23/07/2026
Nella storia della Chiesa cattolica è successo pochissime volte. E uno di quei luoghi è in Puglia, a Conversano, in provincia di Bari.
Qui, dal 1266 al 1810, per quasi sei secoli, a esercitare un'autorità straordinaria furono le badesse mitrate del monastero di San Benedetto. Tutto iniziò quando papa Clemente IV affidò il monastero a un gruppo di monache provenienti dalla Grecia, guidate da Dametta Paleologo. Pochi anni dopo papa Gregorio X confermò alla badessa privilegi eccezionali: il diritto di portare la mitra e il pastorale, simboli normalmente riservati ai vescovi, e di esercitare la giurisdizione sul clero del territorio di Castellana.
Da quel momento la badessa di Conversano non fu una semplice monaca. Governava il monastero, amministrava beni e territori e aveva autorità anche su sacerdoti e chiese soggetti alla sua abbazia. A Natale, a Pasqua e in occasione dell'elezione di una nuova badessa, il clero maschile le rendeva omaggio con il tradizionale baciamano: lei sedeva sul trono abbaziale, sotto un baldacchino, mentre i sacerdoti si avvicinavano uno alla volta per baciarle la mano.
Un'autorità femminile tanto insolita suscitò per secoli l'opposizione di molti vescovi, che definirono quell'abbazia *Monstrum Apuliae*, un'espressione latina con cui indicavano un caso straordinario e senza paragoni nella Chiesa occidentale. Le badesse godevano inoltre della protezione dei potenti conti Acquaviva d'Aragona, ai quali diverse di loro erano imparentate, un legame che ne rafforzò ulteriormente il prestigio e l'autonomia.
Era la stessa Puglia che, negli stessi secoli, vedeva processare le presunte masciare, le streghe della tradizione popolare. Da una parte donne investite di un'autorità religiosa riconosciuta dalla Chiesa; dall'altra donne accusate di praticare la magia e perseguitate dai tribunali.

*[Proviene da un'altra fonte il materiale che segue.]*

(** * openid.yadis.manager: session-backed Yadis service discovery state

    A shallow embedding of [src/openid/yadis/manager.py]:
    the class [YadisServiceManager] (a [dict] subclass holding the list of
    services still to be tried) and the class [Discovery] (the policy layer
    that loads, creates, advances and destroys the manager kept in the
    session).

    Python objects that the code mutates (the managers) live in a heap and
    are referred to by address, so that the manager found in the session and
    the local variable [manager] of [getNextService] are one object.  The
    session is a Python [dict]: an insertion-ordered mapping from hashable
    keys to values.  Every operation of the two classes is a computation in
    a state-and-exception monad over the heap, the session and a trace of
    the observable events (calls of the injected discovery function, sets
    and deletes on the session). *)

From Stdlib Require Import String Ascii List Bool Arith Lia.
From stdpp Require Import base list.
Import ListNotations.
Local Open Scope string_scope.
Local Open Scope list_scope.
Set Warnings "-register-all".

(** ** Python values *)

Module Py.

(** Plain data: what a serialisation layer round-trips, plus opaque service
    descriptors ([DSvc n] is the descriptor object with identity [n]).  A
    plain [dict] is an association list on string keys in which the first
    binding of a key is the one that counts. *)
Inductive data : Type :=
  | DNone
  | DStr (s : string)
  | DSvc (n : nat)
  | DList (l : list data)
  | DTuple (l : list data)
  | DDict (d : list (string * data)).
(** * processWithDelay: the delayed batch processor of the logic test

    A shallow embedding of [processWithDelay] (the asynchronous function
    that follows the [App] component in [src/apptest/src/App.tsx]) and the
    properties its specification states.

    The function is [async]: it runs on the host's event loop, sets
    timers, listens to an [AbortSignal] and writes to the console.  The
    embedding makes that host explicit:

    - a [State] holds the host clock, the timers that are pending, the
      abort listeners the run has registered, and the trace of every call
      the function makes to the outside ([setTimeout], [addEventListener],
      [clearTimeout], [console.log], [onProgress]);
    - an [AbortSignal] is described by the instant at which its controller
      aborts it (if ever), in a task of its own, and by the side of the
      function's own task on which that task runs when both fall on the
      same instant;
    - instants and delays are whole numbers of milliseconds; synchronous
      code takes no time, and a timer set at instant [t] with delay [d] is
      due at [t + timerDelay d], which is [t + d] for the delays a host
      keeps as they are;
    - the body is written in a state-and-exception monad [Async]: a
      [Throw] that reaches the end of the function is the rejection of the
      promise it returns, [Normal tt] is its fulfilment.

    The module [AnyHost] embeds the function a second time, over a host
    that is free to answer every read of the signal, to settle every
    delay and to end every call of the callback as it likes; what is
    proved there holds on every host.

    The module [UserTable] embeds the computations of the table component
    that [App] renders: the status filter, the pages, the page links, the
    selection and the infinite scroll. *)

From Stdlib Require Import ZArith List Bool String Lia Sorted.
From Stdlib Require Import Floats.PrimFloat.
Import ListNotations.

Set Implicit Arguments.
#[local] Set Warnings "-register-all".

(* ================================================================= *)
(** ** JavaScript values *)

Module JS.

(** The values the [numbers] argument can hold at run time (the test
    harness passes a string and a mixed array under [@ts-ignore]).  A
    number is an IEEE 754 double, so [NaN] and the infinities are
    numbers.  An array is a list of slots; [None] is a hole of a sparse
    array. *)
Inductive JSValue : Type :=
| JUndefined
| JNull
| JBoolean (b : bool)
| JNumber (x : float)
| JBigInt (z : Z)
| JString (s : string)
| JObject
| JArray (elems : list (option JSValue)).

(** [typeof v] *)
Definition typeof (v : JSValue) : string :=
  match v with
  | JUndefined => "undefined"
  | JNull => "object"
  | JBoolean _ => "boolean"
  | JNumber _ => "number"
  | JBigInt _ => "bigint"
  | JString _ => "string"
  | JObject => "object"
  | JArray _ => "object"
  end.

(** [Array.isArray(v)] *)
Definition Array_isArray (v : JSValue) : bool :=
  match v with
  | JArray _ => true
  | _ => false
  end.

(** The slots of an array value (a value that is not an array has none). *)
Definition slots (v : JSValue) : list (option JSValue) :=
  match v with
  | JArray elems => elems
  | _ => []
  end.

(** [arr.some(p)]: the callback is not called on holes. *)
Definition Array_some (p : JSValue -> bool) (elems : list (option JSValue)) : bool :=
  existsb (fun slot => match slot with Some v => p v | None => false end) elems.

(** [arr[i]]: a hole, or an index past the end, reads [undefined]. *)
Definition index (elems : list (option JSValue)) (i : nat) : JSValue :=
  match nth_error elems i with
  | Some (Some v) => v
  | _ => JUndefined
  end.

(** [arr.length] *)
Definition Array_length (elems : list (option JSValue)) : nat := List.length elems.

(** [new Error(message)] *)
Inductive JSError : Type := Error (message : string).

(** The array literal [[x0, x1, ...]] of numbers. *)
Definition numberArray (xs : list float) : list (option JSValue) :=
  map (fun x => Some (JNumber x)) xs.

End JS.
Import JS.

(* ================================================================= *)
(** ** The host: clock, timers, abort signal, trace *)

(** The [onProgress] callback is code of the caller.  The function only
    tests whether it is there and calls it; a call is recorded in the
    trace with its arguments.  In this first embedding the callback
    returns normally and leaves the signal alone; the module [AnyHost]
    below lets it throw and abort the signal. *)
Inductive Callback : Type := callerCallback.

(** [if (onProgress)]: is the callback supplied? *)
Definition supplied (cb : option Callback) : bool :=
  match cb with Some _ => true | None => false end.

(** A call the function makes to the outside world. *)
Inductive Event : Type :=
| SetTimeout (id : nat) (delay : Z)        (* setTimeout(() => resolve(), delayTime) *)
| AddAbortListener (id : nat)              (* signal.addEventListener('abort', ..., {once: true}) *)
| ClearTimeout (id : nat)                  (* clearTimeout(timeoutId), from an abort listener *)
| ConsoleLog (v : JSValue)                 (* console.log(numbers[i]) *)
| OnProgress (processed total : nat).      (* onProgress(i + 1, numbers.length) *)

Record State : Type := mkState {
  clock : Z;                 (* the current instant *)
  nextTimer : nat;           (* the id the next setTimeout returns *)
  pending : list nat;        (* timers set, not yet fired nor cleared *)
  listeners : list nat;      (* abort listeners of this run, each holding its timeoutId *)
  trace : list Event         (* calls made so far, oldest first *)
}.

(** The state of the host when the function is called. *)
Definition hostState (now : Z) (timerSeq : nat) : State :=
  mkState now timerSeq [] [] [].

(** An [AbortSignal], owned by the caller.  [abortTime] is the instant at
    which the controller's [abort()] runs, in a task of its own, if it
    ever does.  The function runs at the instant of the call and then at
    the instants its timers are due.  When the abort falls on one of
    these instants, [beatsTimer] says whether the abort task runs before
    the function does there (before the call, before the task of the
    timer) or after the function has run and is suspended again. *)
Record AbortSignal : Type := mkSignal {
  abortTime : option Z;
  beatsTimer : bool
}.

(** [signal.aborted], read by the function as it runs at instant [now]:
    the abort task has run at an earlier instant, or at this instant
    ahead of the function. *)
Definition aborted (signal : AbortSignal) (now : Z) : bool :=
  match abortTime signal with
  | Some ta => ((ta <? now) || ((ta =? now) && beatsTimer signal))%Z%bool
  | None => false
  end.

(** [signal?.aborted] *)
Definition aborted_opt (signal : option AbortSignal) (now : Z) : bool :=
  match signal with
  | Some s => aborted s now
  | None => false
  end.

(** [a ?? b] *)
Definition nullish {A : Type} (a : option A) (b : A) : A :=
  match a with
  | Some x => x
  | None => b
  end.

(* ================================================================= *)
(** ** The [Async] monad: state and exceptions *)

Inductive Completion (A : Type) : Type :=
| Normal (a : A)
| Throw (e : JSError).
Arguments Normal {A} a.
Arguments Throw {A} e.

Definition Async (A : Type) : Type := State -> Completion A * State.

Definition ret {A : Type} (a : A) : Async A := fun st => (Normal a, st).

Definition throw {A : Type} (e : JSError) : Async A := fun st => (Throw e, st).

Definition bind {A B : Type} (m : Async A) (k : A -> Async B) : Async B :=
  fun st =>
    match m st with
    | (Normal a, st') => k a st'
    | (Throw e, st') => (Throw e, st')
    end.

Notation "m ;; k" := (bind m (fun _ => k))
  (at level 61, right associativity).

(** [if (c) { body }] *)
Definition when (c : bool) (body : Async unit) : Async unit :=
  if c then body else ret tt.

(** Appending a call to the trace. *)
Definition emit (e : Event) : Async unit :=
  fun st => (Normal tt,
             mkState (clock st) (nextTimer st) (pending st) (listeners st)
                     (trace st ++ [e])).

(* ================================================================= *)
(** ** Timers and the abort event *)

Definition remove_id (id : nat) (ids : list nat) : list nat :=
  filter (fun j => negb (Nat.eqb j id)) ids.

(** [setTimeout(cb, delay)]: returns the fresh id; the timer is pending. *)
Definition setTimeout (delay : Z) (st : State) : nat * State :=
  let id := nextTimer st in
  (id,
   mkState (clock st) (S id) (pending st ++ [id]) (listeners st)
           (trace st ++ [SetTimeout id delay])).

(** [signal.addEventListener('abort', () => { clearTimeout(id); reject(..) },
    {once: true})] *)
Definition addAbortListener (id : nat) (st : State) : State :=
  mkState (clock st) (nextTimer st) (pending st) (listeners st ++ [id])
          (trace st ++ [AddAbortListener id]).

Quell'eccezionale esperienza si concluse nel 1810, quando Gioacchino Murat, re di Napoli, soppresse il monastero nell'ambito delle riforme napoleoniche. Una tradizione successiva gli attribuisce la frase latina *"Deleatur hoc Monstrum Apuliae"* ("sia cancellato questo Monstrum Apuliae"), anche se gli storici non hanno trovato prove certe che fosse realmente riportata nel decreto ufficiale. Con quella soppressione terminò una delle vicende più singolari della storia della Chiesa e del Mezzogiorno d'Italia.